**Problem to work on**
Everything from the line with "mkRunner (playerLane s) v" to the end of the data below must be returned exactly as it is, and nothing besides.

**Source material**
#[global] Instance host : ImageHost files := {|
  extname := extension;
  basename := base;
  join dir name := dir ++ lit "/" ++ name;
  tempDir := lit "/app/.temp-images";
  existsSync path fs := bool_decide (is_Some (read path fs));
  readFileSync path fs :=
    match read path fs with
    | Some bytes => inr bytes
    | None => inl (JsError (lit "ENOENT: no such file or directory"))
    end;
  heic_convert bytes :=
    match bytes with
    | [] => inl (JsError (lit "input buffer is not a HEIC image"))
    | _ => inr (255%N :: 216%N :: bytes)
    end;
  writeFileSync path bytes fs := ((path, bytes) :: fs, inr tt);
|}.

Definition one_heic : files := [(lit "/Users/me/Pictures/a.HEIC", [1; 2; 3]%N)].

End ScriptedFiles.

(** ** The ledger calls of a log *)

(** The id of a marking call. *)
Definition mark_id (m : MessageCache.mark) : jsstring :=
  match m with
  | MessageCache.MarkProcessed _ i | MessageCache.MarkFailed _ i => i
  end.

(** The ledger calls in a log, in order: whether the call was
    [markAsFailed], and the id. *)
Definition ledger_events (l : list event) : list (bool * jsstring) :=
  omap (fun ev => match ev with
                  | MarkAsProcessed i => Some (false, i)
                  | MarkAsFailed i => Some (true, i)
                  | _ => None
                  end) l.

Section Replay.
Context `{Host} {World : Type}.
(** [update(deltaTime)]: the loop runs from the last index down to 0 and
    splices out the particles whose life has run out; the survivors keep
    their order. *)
Definition update (s : ParticleSystem) (deltaTime : Q) : ParticleSystem :=
  mkSystem
    (fold_right
       (fun p rest =>
          let p' := age deltaTime p in
          if Qle_bool (life p') 0 then rest else p' :: rest)
       [] (particles s))
    (maxParticles s).

Definition clear (s : ParticleSystem) : ParticleSystem :=
  mkSystem [] (maxParticles s).

Definition count (s : ParticleSystem) : Z := Z.of_nat (List.length (particles s)).

(** The calls a client can make on a particle system. *)
Inductive Call : Type :=
| CallEmit (ex ey : Q) (count : Z) (options : EmitOptions) (rnd : Random)
| CallUpdate (deltaTime : Q)
| CallClear.

Definition call (s : ParticleSystem) (c : Call) : ParticleSystem :=
  match c with
  | CallEmit ex ey n options rnd => emit s ex ey n options rnd
  | CallUpdate dt => update s dt
  | CallClear => clear s
  end.

Definition run (s : ParticleSystem) (cs : list Call) : ParticleSystem :=
  fold_left call cs s.

End Particles.

(** ** Puzzle engine: [app/game/types/puzzle/PuzzleEngine.tsx] *)

Module Puzzle.
Local Open Scope string_scope.
Local Open Scope list_scope.
Local Open Scope nat_scope.

Definition GRID_SIZE : nat := 6.

Definition COLORS : list string :=
  ["#e8d5b7"; "#b8d4e3"; "#d4e8d4"; "#f4c2c2"; "#e8d4f4"].

Record Tile : Type := mkTile { color : string; id : string }.

Definition Grid : Type := list (list Tile).

(** A grid position [{row, col}]. *)
Definition Cell : Type := (nat * nat)%type.

Definition cell_eqb (a b : Cell) : bool :=
  Nat.eqb (fst a) (fst b) && Nat.eqb (snd a) (snd b).

(** [grid[row][col]]; [None] stands for [undefined]. *)
Definition tileAt (g : Grid) (p : Cell) : option Tile :=
  match nth_error g (fst p) with
  | Some r => nth_error r (snd p)
  | None => None
  end.

(** Failure ([None]) is the [TypeError] that reading [.color] of
    [undefined], or indexing [undefined], raises. *)
Definition bind {A B : Type} (o : option A) (f : A -> option B) : option B :=
  match o with Some a => f a | None => None end.

Notation "x <- e ;; k" := (bind e (fun x => k))
  (at level 61, e at next level, right associativity).

(** [newGrid[row][col].color] *)
Definition colorAt (g : Grid) (p : Cell) : option string :=
  t <- tileAt g p ;; Some (color t).

(** Three cells scanned together by one [if] of [checkMatches]. *)
Definition Window : Type := (Cell * Cell * Cell)%type.

Definition cells (w : Window) : list Cell :=
  let '(a, b, c) := w in [a; b; c].

(** The test [g[a].color === g[b].color && g[a].color === g[c].color];
    the right conjunct is read only when the left one holds. *)
Definition sameColor3 (g : Grid) (w : Window) : option bool :=
  let '(a, b, c) := w in
  ca <- colorAt g a ;;
  cb <- colorAt g b ;;
  if String.eqb ca cb then
    ca' <- colorAt g a ;;
    cc <- colorAt g c ;;
    Some (String.eqb ca' cc)
  else Some false.

(** The index pairs visited by the two nested loops, in visiting order. *)
Definition horizontalWindows : list Window :=
  flat_map (fun row =>
    map (fun col => ((row, col), (row, col + 1), (row, col + 2)))
        (seq 0 (GRID_SIZE - 2)))
    (seq 0 GRID_SIZE).

Definition verticalWindows : list Window :=
  flat_map (fun col =>
    map (fun row => ((row, col), (row + 1, col), (row + 2, col)))
        (seq 0 (GRID_SIZE - 2)))
    (seq 0 GRID_SIZE).

(** The loop body, run over the windows; the accumulator is the pair
    ([toRemove], [matchesFound]). *)
Fixpoint scan (g : Grid) (ws : list Window) (acc : list Cell * bool)
  : option (list Cell * bool) :=
  match ws with
  | [] => Some acc
  | w :: ws' =>
      m <- sameColor3 g w ;;
      scan g ws' (if m then (fst acc ++ cells w, true) else acc)
  end.

(** [Array.from(new Set(keys))]: the first occurrence of every key is kept,
    in insertion order.  The key ["row-col"] and the pair [(row, col)]
    determine each other, so the keys are kept as pairs. *)
Fixpoint uniqueFrom (seen : list Cell) (l : list Cell) : list Cell :=
  match l with
  | [] => []
  | c :: l' =>
      if existsb (cell_eqb c) seen then uniqueFrom seen l'
      else c :: uniqueFrom (c :: seen) l'
  end.

Definition unique (l : list Cell) : list Cell := uniqueFrom [] l.

Definition showNat : nat -> string := Js.showNat.
Definition showZ : Z -> string := Js.showZ.

(** [COLORS[Math.floor(Math.random() * COLORS.length)]] for a draw [r] of
    [Math.random()], which lies in [0, 1). *)
Definition pickColor (r : Q) : string :=
  nth (Z.to_nat (Qfloor (r * inject_Z (Z.of_nat (List.length COLORS))))) COLORS "".

(** The replacement tile: a random colour and the id ["row-col-now"]. *)
Definition newTile (p : Cell) (r : Q) (now : Z) : Tile :=
  mkTile (pickColor r)
         (showNat (fst p) ++ "-" ++ showNat (snd p) ++ "-" ++ showZ now)%string.

Fixpoint setNth {A : Type} (l : list A) (n : nat) (a : A) : list A :=
  match l, n with
  | [], _ => []
  | _ :: l', O => a :: l'
  | b :: l', S n' => b :: setNth l' n' a
  end.

(** [newGrid[row][col] = t] for a position inside the grid (the only
    positions [checkMatches] writes to are ones it has read). *)
Definition setTile (g : Grid) (p : Cell) (t : Tile) : Grid :=
  match nth_error g (fst p) with
  | Some r => setNth g (fst p) (setNth r (snd p) t)
  | None => g
  end.

(** [uniqueMatches.forEach(...)]: the [k]-th replaced cell takes the
    [k]-th draw. *)
Fixpoint replaceAll (g : Grid) (ms : list Cell) (rnd : nat -> Q) (k : nat) (now : Z)
  : Grid :=
  match ms with
  | [] => g
  | p :: ms' => replaceAll (setTile g p (newTile p (rnd k) now)) ms' rnd (S k) now
  end.

(** The state cells of the component. *)
Record PuzzleState : Type := mkPuzzle {
  grid : Grid;
  score : Z;
  selectedTile : option Cell;
  moves : Z
}.

(** Calls made on the host. *)
Inductive Callback : Type :=
| onScoreChange (newScore : Z)
| onWin
| onLose.

(** [checkMatches()]: scan rows, scan columns, and when something matched
    add the points, report the new score and replace the matched tiles. *)
Definition checkMatches (s : PuzzleState) (coinValue : Z) (rnd : nat -> Q) (now : Z)
  : option (PuzzleState * list Callback) :=
  let newGrid := grid s in
  h <- scan newGrid horizontalWindows ([], false) ;;
  v <- scan newGrid verticalWindows h ;;
  let '(toRemove, matchesFound) := v in
  if matchesFound then
    let uniqueMatches := unique toRemove in
    let points := (Z.of_nat (List.length uniqueMatches) * coinValue)%Z in
    let newScore := (score s + points)%Z in
    Some (mkPuzzle (replaceAll newGrid uniqueMatches rnd 0 now) newScore
                   (selectedTile s) (moves s),
          [onScoreChange newScore])
  else Some (s, []).

(** *** Vocabulary of the statements about [checkMatches] *)

(** A 6 x 6 grid. *)
Definition grid6x6 (g : Grid) : Prop :=
  List.length g = GRID_SIZE /\ Forall (fun r => List.length r = GRID_SIZE) g.

(** Three consecutive cells of one row or of one column of the grid. *)
Inductive isRun3 : Window -> Prop :=
| run_horizontal (r c : nat) :
    r < GRID_SIZE -> c + 2 < GRID_SIZE ->
    isRun3 ((r, c), (r, c + 1), (r, c + 2))
| run_vertical (r c : nat) :
    r + 2 < GRID_SIZE -> c < GRID_SIZE ->
    isRun3 ((r, c), (r + 1, c), (r + 2, c)).

(** The three cells carry tiles of one colour. *)
Definition monochrome (g : Grid) (w : Window) : Prop :=
  let '(a, b, c) := w in
  exists ta tb tc,
    tileAt g a = Some ta /\ tileAt g b = Some tb /\ tileAt g c = Some tc
    /\ color ta = color tb /\ color ta = color tc.

(** [w0] is a run of three equal colours and the grid holds no other one
    (so no run of four or more either, which would contain two). *)
Definition onlyRun (g : Grid) (w0 : Window) : Prop :=
  isRun3 w0 /\ monochrome g w0
  /\ forall w, isRun3 w -> w <> w0 -> ~ monochrome g w.

(** What the [if] of the scan answers, when it answers. *)
Definition matchb (g : Grid) (w : Window) : bool :=
  match sameColor3 g w with Some b => b | None => false end.

(** A grid with the single run (1,1),(1,2),(1,3). *)
Definition rowOf (cs : list string) (r : nat) : list Tile :=
  map (fun c => mkTile c (showNat r)) cs.

Definition sampleGrid : Grid :=
  let a := "#e8d5b7" in let b := "#b8d4e3" in let c := "#d4e8d4" in
  [ rowOf [a; b; a; b; a; b] 0;
    rowOf [b; c; c; c; b; a] 1;
    rowOf [a; b; a; b; a; b] 2;
    rowOf [b; a; b; a; b; a] 3;
    rowOf [a; b; a; b; a; b] 4;
    rowOf [b; a; b; a; b; a] 5 ].

End Puzzle.

(** ** Runner engine: the tick of [startGameLoop]

    The engine is a React component; its [useState] cells are the fields of
    [RunnerState].  One firing of the 50 ms interval is [tick]: the queued
    state updates are applied in the order in which the callback issues
    them. *)

Module Runner.
Local Open Scope string_scope.
Local Open Scope list_scope.
Local Open Scope Z_scope.

Definition PLAYER_SIZE : Q := 50 # 1.
Definition LANE_HEIGHT : Z := 100.
Definition NUM_LANES : Z := 3.

Inductive ObjectType : Type := obstacle | coin.

Record GameObject : Type := mkObject {
  id : string;
  x : Q;
  y : Z;
  type : ObjectType;
  lane : Z
}.

Record RunnerState : Type := mkRunner {
  playerLane : Z;
  score : Z;
  lives : Z;
  distance : Z;
  objects : list GameObject;
  objectIdCounter : nat;
  (** [gameLoopRef.current] holds a live interval *)
  looping : bool
}.

(** Calls made on the host. *)
Inductive Callback : Type :=
| onScoreChange (newScore : Z)
| onLivesChange (newLives : Z)
| onWin
| onLose.

(** What the component reads from outside: the level and the window width. *)
Record Env : Type := mkEnv {
  level : Levels.Level;
  SCREEN_WIDTH : Q
}.

(** The values [Math.random()] returns during one tick: the obstacle test,
    the obstacle lane, the coin test, the coin lane (a lane draw is only
    consumed when its test passes). *)
Record Draws : Type := mkDraws {
  rObstacle : Q;
  rObstacleLane : Q;
  rCoin : Q;
  rCoinLane : Q
}.

Definition initial : RunnerState := mkRunner 1 0 5 0 [] 0 true.

Definition targetDistance (e : Env) : Z := Levels.targetScore (level e) * 10.

Definition setScore (s : RunnerState) (v : Z) : RunnerState :=
  mkRunner (playerLane s) v (lives s) (distance s) (objects s)
           (objectIdCounter s) (looping s).

Definition setLives (s : RunnerState) (v : Z) : RunnerState :=
  mkRunner (playerLane s) (score s) v (distance s) (objects s)
           (objectIdCounter s) (looping s).

Definition setDistance (s : RunnerState) (v : Z) : RunnerState :=
  mkRunner (playerLane s) (score s) (lives s) v (objects s)
           (objectIdCounter s) (looping s).

Definition setObjects (s : RunnerState) (v : list GameObject) : RunnerState :=
  mkRunner (playerLane s) (score s) (lives s) (distance s) v
           (objectIdCounter s) (looping s).

Definition stopGameLoop (s : RunnerState) : RunnerState :=
  mkRunner (playerLane s) (score s) (lives s) (distance s) (objects s)
           (objectIdCounter s) false.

**Solution for this task**
  mkRunner (playerLane s) v (lives s) (distance s) (objects s)
           (objectIdCounter s) (looping s).

Definition setLives (s : RunnerState) (v : Z) : RunnerState :=
  mkRunner (playerLane s) (score s) v (distance s) (objects s)
           (objectIdCounter s) (looping s).

Definition setDistance (s : RunnerState) (v : Z) : RunnerState :=
  mkRunner (playerLane s) (score s) (lives s) v (objects s)
           (objectIdCounter s) (looping s).

Definition setObjects (s : RunnerState) (v : list GameObject) : RunnerState :=
  mkRunner (playerLane s) (score s) (lives s) (distance s) v
           (objectIdCounter s) (looping s).

Definition stopGameLoop (s : RunnerState) : RunnerState :=
  mkRunner (playerLane s) (score s) (lives s) (distance s) (objects s)
           (objectIdCounter s) false.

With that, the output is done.